(* ===== verification/Json.v ===== *)
(** * The JSON library as the program uses it

    serde_json is not part of the sources: the agent and the plugin use it
    through [from_slice]/[from_str] into a [Value], indexing with [as_str],
    and [to_string] of an object of strings.  [Json] is that interface and
    [JsonLaws] the documented behaviour the program relies on.  [Flat] is a
    codec for flat objects of strings that meets the laws, so that they can
    be used at a concrete input. *)

From S2P Require Import Prelude RustStr.

(** The first value under a key. *)
Fixpoint assoc (k : string) (fields : list (string * string)) : option string :=
  match fields with
  | [] => None
  | (k', v) :: fields' => if String.eqb k k' then Some v else assoc k fields'
  end.

(** No byte that JSON escapes: printable ASCII other than the quote and the
    backslash. *)
Fixpoint plain (s : string) : bool :=
  match s with
  | EmptyString => true
  | String c s' => in_range 32 126 c && negb (code c =? 34) && negb (code c =? 92) && plain s'
  end.

Class Json (V : Type) := {
  (** [serde_json::from_slice::<Value>] *)
  from_slice : list byte -> outcome string V;
  (** [v[key].as_str()] *)
  index_str : V -> string -> option string;
  (** [serde_json::to_string] of an object whose values are strings *)
  obj_to_string : list (string * string) -> string
}.

(** A text of an object of strings parses to those fields; plain strings are
    written as they are; the output has no NUL byte and is valid UTF-8; the
    empty text and a text followed by other bytes than white space are
    errors, never a panic. *)
Class JsonLaws (V : Type) `{Json V} := {
  json_roundtrip : forall fields,
    NoDup fields.*1 -> Forall (fun kv => valid_utf8 kv.1 && valid_utf8 kv.2 = true) fields ->
    exists v, from_slice (as_bytes (obj_to_string fields)) = Ok v /\
      forall k, index_str v k = assoc k fields;
  json_plain : forall k v, plain k = true -> plain v = true ->
    obj_to_string [(k, v)] = "{" +:+ dq +:+ k +:+ dq +:+ ":" +:+ dq +:+ v +:+ dq +:+ "}";
  json_nonempty : forall fields, obj_to_string fields <> "";
  json_empty : exists e, from_slice [] = Err e;
  json_trailing : forall fields n, exists e,
    from_slice (as_bytes (obj_to_string fields) ++ x00 :: replicate n x00) = Err e;
  json_no_panic : forall bs, from_slice bs <> Panic
}.

(** ** A codec for flat objects *)

Module Flat.

(** An escaped character: the quote and the backslash with a backslash,
    control characters as a four-digit code. *)
Definition esc_char (c : ascii) (rest : string) : string :=
  if (code c =? 34) || (code c =? 92) then String "\"%char (String c rest)
  else if code c <? 32 then
    String "\"%char (String "u"%char (String "0"%char (String "0"%char
      (String (hex_char (code c / 16)) (String (hex_char (code c mod 16)) rest)))))
  else String c rest.

Fixpoint esc (s rest : string) : string :=
  match s with
  | EmptyString => rest
  | String c s' => esc_char c (esc s' rest)
  end.

(** The literal of [s], followed by [rest]. *)
Definition quoted (s rest : string) : string := dq +:+ esc s (dq +:+ rest).

Definition field (kv : string * string) (rest : string) : string :=
  quoted kv.1 (":" +:+ quoted kv.2 rest).

Fixpoint show_fields (fields : list (string * string)) (rest : string) : string :=
  match fields with
  | [] => rest
  | [kv] => field kv rest
  | kv :: fields' => field kv ("," +:+ show_fields fields' rest)
  end.

Definition show (fields : list (string * string)) : string :=
  "{" +:+ show_fields fields "}".

(** The content of a literal after its opening quote, and what follows it. *)
Fixpoint read_lit (s : string) : option (string * string) :=
  match s with
  | EmptyString => None
  | String c s1 =>
      if code c =? 34 then Some (EmptyString, s1)
      else if code c =? 92 then
        match s1 with
        | String d s2 =>
            if (code d =? 34) || (code d =? 92) then
              '(t, r) ← read_lit s2; Some (String d t, r)
            else if code d =? 117 then
              match s2 with
              | String z1 (String z2 (String h (String l s3))) =>
                  if (code z1 =? 48) && (code z2 =? 48) then
                    hi ← hex_val h; lo ← hex_val l;
                    '(t, r) ← read_lit s3;
                    Some (String (ascii_of_N (Z.to_N (hi * 16 + lo))) t, r)
                  else None
              | _ => None
              end
            else None
        | EmptyString => None
        end
      else if code c <? 32 then None
      else '(t, r) ← read_lit s1; Some (String c t, r)
  end.

Definition expect (c : ascii) (s : string) : option string :=
  match s with String d s' => if Ascii.eqb c d then Some s' else None | EmptyString => None end.

Definition quote_char : ascii := ascii_of_nat 34.

Definition read_field (s : string) : option ((string * string) * string) :=
  s ← expect quote_char s;
  '(k, s) ← read_lit s;
  s ← expect ":"%char s;
  s ← expect quote_char s;
  '(v, s) ← read_lit s;
  Some ((k, v), s).

(** Fields up to the closing brace; each takes at least a byte. *)
Fixpoint read_fields (fuel : nat) (s : string) : option (list (string * string) * string) :=
  match fuel with
  | O => None
  | S f =>
      '(kv, s) ← read_field s;
      match s with
      | String c s' =>
          if Ascii.eqb c "}"%char then Some ([kv], s')
          else if Ascii.eqb c ","%char then '(l, r) ← read_fields f s'; Some (kv :: l, r)
          else None
      | EmptyString => None
      end
  end.

Definition read_obj (s : string) : option (list (string * string) * string) :=
  s ← expect "{"%char s;
  match s with
  | String c s' => if Ascii.eqb c "}"%char then Some ([], s') else read_fields (str_len s) s
  | EmptyString => None
  end.

Definition parse (bs : list byte) : outcome string (list (string * string)) :=
  match read_obj (String.string_of_list_byte bs) with
  | Some (l, EmptyString) => Ok l
  | Some _ => Err "trailing characters"
  | None => Err "expected value"
  end.

Lemma esc_char_read (c : ascii) (s : string) :
  read_lit (esc_char c s) = '(t, r) ← read_lit s; Some (String c t, r).
Proof.
  destruct c as [[] [] [] [] [] [] [] []]; cbn [esc_char]; vm_compute code; reflexivity.
Qed.

Lemma read_lit_esc (s rest : string) : read_lit (esc s (dq +:+ rest)) = Some (s, rest).
Proof.
  induction s as [|c s IH]; cbn [esc]; [done|]. by rewrite esc_char_read, IH.
Qed.

Lemma read_field_show (kv : string * string) (rest : string) :
  read_field (field kv rest) = Some (kv, rest).
Proof.
  destruct kv as [k v]. unfold field, quoted, read_field. cbn [fst snd].
  change (expect quote_char (dq +:+ ?s)) with (Some s). cbn [mbind option_bind].
  rewrite read_lit_esc. cbn [mbind option_bind].
  change (expect ":"%char (":" +:+ ?s)) with (Some s). cbn [mbind option_bind].
  change (expect quote_char (dq +:+ ?s)) with (Some s). cbn [mbind option_bind].
  by rewrite read_lit_esc.
Qed.

Lemma show_fields_cons (kv kv' : string * string) (l : list (string * string)) (rest : string) :
  show_fields (kv :: kv' :: l) rest = field kv ("," +:+ show_fields (kv' :: l) rest).
Proof. done. Qed.

Lemma read_fields_show (fields : list (string * string)) (rest : string) (fuel : nat) :
  fields <> [] -> (length fields <= fuel)%nat ->
  read_fields fuel (show_fields fields ("}" +:+ rest)) = Some (fields, rest).
Proof.
  revert fuel. induction fields as [|kv fields IH]; intros fuel Hne Hf; [done|].
  destruct fuel as [|fuel]; cbn [length] in Hf; [lia|]. cbn [read_fields].
  destruct fields as [|kv' fields].
  - cbn [show_fields]. by rewrite read_field_show.
  - rewrite show_fields_cons, read_field_show.
    change ("," +:+ ?x) with (String ","%char x). cbn [mbind option_bind Ascii.eqb Bool.eqb].
    rewrite IH; [done|done|cbn [length] in *; lia].
Qed.

Lemma esc_app (s a b : string) : esc s (a +:+ b) = esc s a +:+ b.
Proof.
  induction s as [|c s IH]; [done|]. cbn [esc]. rewrite IH. unfold esc_char.
  destruct (_ || _); [by rewrite !string_app_cons|].
  destruct (_ <? _); by rewrite !string_app_cons.
Qed.

Lemma field_app (kv : string * string) (a b : string) : field kv (a +:+ b) = field kv a +:+ b.
Proof. unfold field, quoted. by rewrite <- !string_app_assoc, !esc_app, !string_app_assoc. Qed.

Lemma show_fields_app (fields : list (string * string)) (a b : string) :
  show_fields fields (a +:+ b) = show_fields fields a +:+ b.
Proof.
  induction fields as [|kv [|kv' l] IH]; [done|apply field_app|].
  by rewrite !show_fields_cons, IH, <- string_app_assoc, field_app.
Qed.

Lemma show_fields_length (fields : list (string * string)) (rest : string) :
  (length fields <= str_len (show_fields fields rest))%nat.
Proof.
  assert (forall kv r, (1 + str_len r <= str_len (field kv r))%nat) as Hf.
  { intros kv r. rewrite <- (string_app_nil_l r), field_app. unfold field, quoted, str_len.
    rewrite !string_length_app. cbn. lia. }
  induction fields as [|kv [|kv' l] IH]; [cbn; lia|specialize (Hf kv rest); cbn [show_fields length]; lia|].
  rewrite show_fields_cons. specialize (Hf kv ("," +:+ show_fields (kv' :: l) rest)).
  unfold str_len in *. rewrite string_length_app in Hf. cbn [length] in *. lia.
Qed.

Lemma read_obj_show (fields : list (string * string)) (rest : string) :
  read_obj (show fields +:+ rest) = Some (fields, rest).
Proof.
  unfold show. rewrite string_app_assoc, <- show_fields_app.
  unfold read_obj. change (expect "{"%char ("{" +:+ ?x)) with (Some x). cbn [mbind option_bind].
  destruct fields as [|[k v] l]; [done|].
  destruct (show_fields ((k, v) :: l) ("}" +:+ rest)) as [|c t] eqn:E.
  { destruct l; done. }
  assert (c = quote_char) as ->. { destruct l; by injection E. }
  change (Ascii.eqb quote_char "}"%char) with false. cbv iota. rewrite <- E.
  apply read_fields_show; [done|]. apply show_fields_length.
Qed.

Lemma esc_plain (s rest : string) : plain s = true -> esc s rest = s +:+ rest.
Proof.
  induction s as [|c s IH]; [done|]. cbn [plain esc]. intros H. bool_to_prop.
  rewrite IH, string_app_cons by done. unfold esc_char, in_range in *. bool_to_prop.
  replace (code c =? 34) with false by (symmetry; by apply Z.eqb_neq).
  replace (code c =? 92) with false by (symmetry; by apply Z.eqb_neq).
  replace (code c <? 32) with false by (symmetry; by apply Z.ltb_ge). done.
Qed.

Lemma parse_show (fields : list (string * string)) : parse (as_bytes (show fields)) = Ok fields.
Proof.
  unfold parse. rewrite string_of_as_bytes, <- (string_app_nil_r (show fields)).
  by rewrite read_obj_show.
Qed.

Lemma parse_show_nul (fields : list (string * string)) (n : nat) :
  parse (as_bytes (show fields) ++ x00 :: replicate n x00) = Err "trailing characters".
Proof.
  unfold parse. rewrite <- (String.list_byte_of_string_of_list_byte (x00 :: replicate n x00)).
  change (String.list_byte_of_string ?x) with (as_bytes x).
  rewrite <- as_bytes_app, string_of_as_bytes, read_obj_show. done.
Qed.

End Flat.

#[export] Instance Flat_Json : Json (list (string * string)) := {
  from_slice := Flat.parse;
  index_str v k := assoc k v;
  obj_to_string := Flat.show
}.

#[export, refine] Instance Flat_JsonLaws : JsonLaws (list (string * string)) := {}.
Proof.
  - intros fields _ _. exists fields. split; [apply Flat.parse_show|done].
  - intros k v Hk Hv. cbn. unfold Flat.show, Flat.show_fields, Flat.field, Flat.quoted. cbn [fst snd].
    by rewrite !Flat.esc_plain by done.
  - by intros fields.
  - by eexists.
  - intros fields n. exists "trailing characters". apply Flat.parse_show_nul.
  - intros bs. cbn. unfold Flat.parse. by case_match; repeat case_match.
Defined.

------------

#### Assigned task:
Read through the entries and copy every line that includes "other".

#### Exercise output:
(** No byte that JSON escapes: printable ASCII other than the quote and the
    empty text and a text followed by other bytes than white space are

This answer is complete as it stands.